AVAILABLE RECORDS:

(** ** Decimal digits *)









(** ** Timestamps *)




(** ** Quoting *)

Lemma hexDigit_inert (z : Z) : inert (strconv.hexDigit z) = true.
Proof.
  unfold strconv.hexDigit, strconv.lowerhex.
  generalize (Z.to_nat z). intros n.
  do 16 (destruct n as [|n]; [reflexivity|]).
  reflexivity.
Qed.

Lemma hexN_inert (r : Z) (shifts : list Z) : allBytes inert (strconv.hexN r shifts) = true.
Proof.
  induction shifts as [|s l IH]; [reflexivity|].
  cbn [strconv.hexN fold_right allBytes].
  rewrite hexDigit_inert. exact IH.
Qed.

Lemma high_byte_inert (c : ascii) : 128 <= byteZ c -> inert c = true.
Proof. unfold inert, notControl, isControl. lia. Qed.

Lemma lor_high_inert (k x : Z) :
  Z.testbit k 7 = true -> inert (byte_of_Z (Z.lor k x)) = true.
Proof.
  intros Hk. apply high_byte_inert, byte_high_bit.
  rewrite Z.lor_spec, Hk. reflexivity.
Qed.

Lemma cont_inert (x : Z) : inert (strconv.cont x) = true.
Proof. apply lor_high_inert. reflexivity. Qed.

Lemma encode3_inert (r : Z) : allBytes inert (strconv.encode3 r) = true.
Proof.
  unfold strconv.encode3, str1. cbn [allBytes].
  rewrite !cont_inert, lor_high_inert by reflexivity. reflexivity.
Qed.

(** The bytes of a printable rune other than the quote and the backslash
    are inert. *)
Lemma AppendRune_inert (isPrintTable : Z -> bool) (r : Z) :
  strconv.IsPrint isPrintTable r = true -> r <> 34 -> r <> 92 ->
  allBytes inert (strconv.AppendRune r) = true.
Proof.
  intros Hp H34 H92. unfold strconv.AppendRune.
  destruct ((0 <=? r) && (r <=? 127)) eqn:H1.
  - unfold str1. cbn [allBytes]. rewrite andb_true_r.
    assert (Hr : 32 <= r <= 126).
    { revert Hp. unfold strconv.IsPrint.
      destruct (32 <=? r) eqn:E1; destruct (r <=? 126) eqn:E2; [lia| | |];
        destruct (r <=? 255) eqn:E3; destruct (161 <=? r) eqn:E4;
        cbn [andb]; intros Hp; solve [lia | discriminate Hp]. }
    unfold inert, notControl, isControl. rewrite byteZ_byte_of_Z.
    rewrite Z.mod_small by lia. lia.
  - destruct ((0 <=? r) && (r <=? 2047)).
    + unfold str1. cbn [allBytes].
      rewrite cont_inert, lor_high_inert by reflexivity. reflexivity.
    + destruct ((r <? 0) || (strconv.MaxRune <? r) || ((55296 <=? r) && (r <=? 57343))).
      * apply encode3_inert.
      * destruct (r <=? 65535); [apply encode3_inert|].
        unfold str1. cbn [allBytes].
        rewrite !cont_inert, lor_high_inert by reflexivity. reflexivity.
Qed.

Lemma escapedRune_good (isPrintTable : Z -> bool) (r : Z) :
  goodPiece (strconv.escapedRune isPrintTable r) = true.
Proof.
  unfold strconv.escapedRune.
  destruct ((r =? 34) || (r =? 92)) eqn:Hq.
  - assert (Hr : r = 34 \/ r = 92) by lia.
    destruct Hr as [-> | ->]; reflexivity.
  - destruct (strconv.IsPrint isPrintTable r) eqn:Hp.
    + unfold goodPiece. rewrite (AppendRune_inert isPrintTable) by (assumption || lia).
      reflexivity.
    + repeat match goal with
             | |- goodPiece (if ?b then _ else _) = true => destruct b; [reflexivity|]
             end.
      destruct ((r <? 32) || (r =? 127)).
      * unfold goodPiece. cbn [allBytes]. rewrite hexN_inert.
        rewrite orb_true_iff. right. reflexivity.
      * cbv zeta.
        match goal with
        | |- goodPiece (if ?b then _ else _) = true => destruct b
        end; unfold goodPiece; cbn [allBytes]; rewrite hexN_inert;
          rewrite orb_true_iff; right; reflexivity.
Qed.

Lemma eqb_dquote (c : ascii) : Ascii.eqb c dquote = (byteZ c =? 34).
Proof. rewrite eqb_byteZ. reflexivity. Qed.

Lemma eqb_backslash (c : ascii) : Ascii.eqb c backslash = (byteZ c =? 92).
Proof. rewrite eqb_byteZ. reflexivity. Qed.

Lemma scanBody_inert (p rest : string) :
  allBytes inert p = true -> scanBody (p ++ rest) = scanBody rest.
Proof.
  induction p as [|c p IH]; [reflexivity|].
  cbn [allBytes append scanBody]. rewrite andb_true_iff. intros [Hc Hp].
  rewrite eqb_dquote, eqb_backslash. unfold inert in Hc.
  destruct (byteZ c =? 34); [discriminate|].
  destruct (byteZ c =? 92); [discriminate|]. auto.
Qed.

Lemma inert_notControl (p : string) :
  allBytes inert p = true -> allBytes notControl p = true.
Proof.
  apply allBytes_impl. intros c. unfold inert. rewrite !andb_true_iff. tauto.
Qed.

Lemma goodPiece_scan (p rest : string) :
  goodPiece p = true -> scanBody (p ++ rest) = scanBody rest.
Proof.
  unfold goodPiece. rewrite orb_true_iff. intros [H|H].
  - apply scanBody_inert, H.
  - destruct p as [|b [|c tail]]; try discriminate.
    rewrite !andb_true_iff in H. destruct H as [[Hb _] Ht].
    apply Ascii.eqb_eq in Hb. subst b.
    cbn [append scanBody]. change (Ascii.eqb backslash dquote) with false.
    change (Ascii.eqb backslash backslash) with true. cbv iota.
    apply scanBody_inert, Ht.
Qed.

Lemma goodPiece_notControl (p : string) :
  goodPiece p = true -> allBytes notControl p = true.
Proof.
  unfold goodPiece. rewrite orb_true_iff. intros [H|H].
  - apply inert_notControl, H.
  - destruct p as [|b [|c tail]]; try discriminate.
    rewrite !andb_true_iff in H. destruct H as [[Hb Hc] Ht].
    apply Ascii.eqb_eq in Hb. subst b.
    cbn [allBytes]. rewrite Hc, (inert_notControl _ Ht). reflexivity.
Qed.

Lemma invalid_byte_good (c : ascii) :
  goodPiece (String backslash
               (String "x" (String (strconv.hexDigit (Z.shiftr (byteZ c) 4))
                              (str1 (strconv.hexDigit (Z.land (byteZ c) 15)))))) = true.
Proof.
  unfold goodPiece, str1. cbn [allBytes]. rewrite !hexDigit_inert.
  rewrite orb_true_iff. right. reflexivity.
Qed.

Lemma quoteLoop_pieces (isPrintTable : Z -> bool) (fuel : nat) (s : string) :
  strconv.quoteLoop isPrintTable fuel s = EmptyString \/
  exists p s', goodPiece p = true /\
               strconv.quoteLoop isPrintTable fuel s =
               p ++ strconv.quoteLoop isPrintTable (pred fuel) s'.
Proof.
  destruct fuel as [|f]; [left; reflexivity|].
  destruct s as [|c t]; [left; reflexivity|].
  right. cbn [strconv.quoteLoop pred].
  destruct (if strconv.RuneSelf <=? byteZ c
            then strconv.DecodeRuneInString (String c t)
            else (byteZ c, 1%nat)) as [r width].
  destruct ((width =? 1)%nat && (r =? strconv.RuneError)).
  - eexists _, _. split; [apply invalid_byte_good | reflexivity].
  - eexists _, _. split; [apply escapedRune_good | reflexivity].
Qed.

Lemma quoteLoop_scan (isPrintTable : Z -> bool) (fuel : nat) (s rest : string) :
  scanBody (strconv.quoteLoop isPrintTable fuel s ++ String dquote rest) = Some rest.
Proof.
  revert s. induction fuel as [|f IH]; intros s.
  - reflexivity.
  - destruct (quoteLoop_pieces isPrintTable (S f) s) as [E|[p [s' [Hp E]]]]; rewrite E.
    + reflexivity.
    + rewrite append_assoc, goodPiece_scan by exact Hp. apply IH.
Qed.

Lemma quoteLoop_notControl (isPrintTable : Z -> bool) (fuel : nat) (s : string) :
  allBytes notControl (strconv.quoteLoop isPrintTable fuel s) = true.
Proof.
  revert s. induction fuel as [|f IH]; intros s.
  - reflexivity.
  - destruct (quoteLoop_pieces isPrintTable (S f) s) as [E|[p [s' [Hp E]]]]; rewrite E.
    + reflexivity.
    + rewrite allBytes_app, (goodPiece_notControl _ Hp). apply IH.
Qed.

Lemma Quote_scan (isPrintTable : Z -> bool) (s rest : string) :
  scanQuoted (strconv.Quote isPrintTable s ++ rest) = Some rest.
Proof.
  unfold strconv.Quote, str1. cbn [append scanQuoted].
  change (Ascii.eqb dquote dquote) with true. cbv iota.
  rewrite append_assoc. apply quoteLoop_scan.
Qed.

Lemma Quote_notControl (isPrintTable : Z -> bool) (s : string) :
  allBytes notControl (strconv.Quote isPrintTable s) = true.
Proof.
  unfold strconv.Quote. cbn [allBytes].
  rewrite allBytes_app, quoteLoop_notControl. reflexivity.
Qed.

(** [Quote] begins and ends with a quote. *)
Lemma Quote_delimited (isPrintTable : Z -> bool) (s : string) :
  exists body, strconv.Quote isPrintTable s = String dquote (body ++ str1 dquote).
Proof. eexists. reflexivity. Qed.

(** ** The loops run to their end *)

Lemma utoaLoop_value (fuel : nat) (n : Z) (acc : string) :
  0 <= n < 10 ^ Z.of_nat fuel ->
  exists k, 0 <= k /\
    forall a, decValue a (strconv.utoaLoop fuel n acc) = decValue (a * 10 ^ k + n) acc.
Proof.
  revert n acc. induction fuel as [|f IH]; intros n acc Hn.
  - exists 0. split; [lia|]. intros a. cbn [strconv.utoaLoop].
    change (10 ^ Z.of_nat 0) with 1 in Hn. f_equal. lia.
  - cbn [strconv.utoaLoop].
    assert (Hd : byteZ (strconv.digitChar (n mod 10)) - 48 = n mod 10).
    { unfold strconv.digitChar. rewrite byteZ_byte_of_Z.
      pose proof (Z.mod_pos_bound n 10 ltac:(lia)). rewrite Z.mod_small; lia. }
    destruct (n <? 10) eqn:E.
    + exists 1. split; [lia|]. intros a. cbn [decValue]. rewrite Hd.
      rewrite Z.mod_small by lia. f_equal. lia.
    + destruct (IH (n / 10) (String (strconv.digitChar (n mod 10)) acc)) as [k [Hk Hv]].
      { rewrite Nat2Z.inj_succ, Z.pow_succ_r in Hn by lia.
        split; [apply Z.div_pos; lia | apply Z.div_lt_upper_bound; lia]. }
      exists (k + 1). split; [lia|]. intros a. rewrite Hv. cbn [decValue]. rewrite Hd.
      f_equal. rewrite Z.pow_add_r by lia.
      pose proof (Z.div_mod n 10 ltac:(lia)). lia.
Qed.

(** The digits [%d] prints stand for the number. *)
Lemma utoa_value (n : Z) : 0 <= n -> decValue 0 (strconv.utoa n) = n.
Proof.
  intros Hn. unfold strconv.utoa.
  destruct (utoaLoop_value (S (Z.to_nat (Z.log2 n))) n EmptyString) as [k [Hk Hv]].
  - split; [assumption|].
    rewrite Nat2Z.inj_succ, Z2Nat.id by apply Z.log2_nonneg.
    destruct (Z.eq_dec n 0) as [->|Hne]; [reflexivity|].
    pose proof (Z.log2_spec n ltac:(lia)) as [_ Hlt].
    assert (2 ^ Z.succ (Z.log2 n) <= 10 ^ Z.succ (Z.log2 n)).
    { apply Z.pow_le_mono_l. lia. }
    lia.
  - rewrite Hv. cbn [decValue]. lia.
Qed.

Lemma drop_length (n : nat) (s : string) :
  (String.length (drop n s) <= String.length s)%nat.
Proof.
  revert s. induction n as [|n IH]; intros s; [cbn; lia|].
  destruct s as [|c t]; cbn [drop String.length]; [lia|].
  specialize (IH t). lia.
Qed.

Lemma DecodeRuneInString_width (c : ascii) (t : string) :
  (1 <= snd (strconv.DecodeRuneInString (String c t)))%nat.
Proof.
  unfold strconv.DecodeRuneInString.
  destruct (strconv.acceptRange (byteZ c)) as [lo hi].
  repeat match goal with
         | |- context [if ?b then _ else _] => destruct b
         | |- context [match ?s with EmptyString => _ | String _ _ => _ end] => destruct s
         end; cbn [snd]; lia.
Qed.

PROBLEM REQUIREMENTS:
How many lines of the listing above hold "split"? Answer with the number alone.

SOLUTION TO THE PROBLEM:
7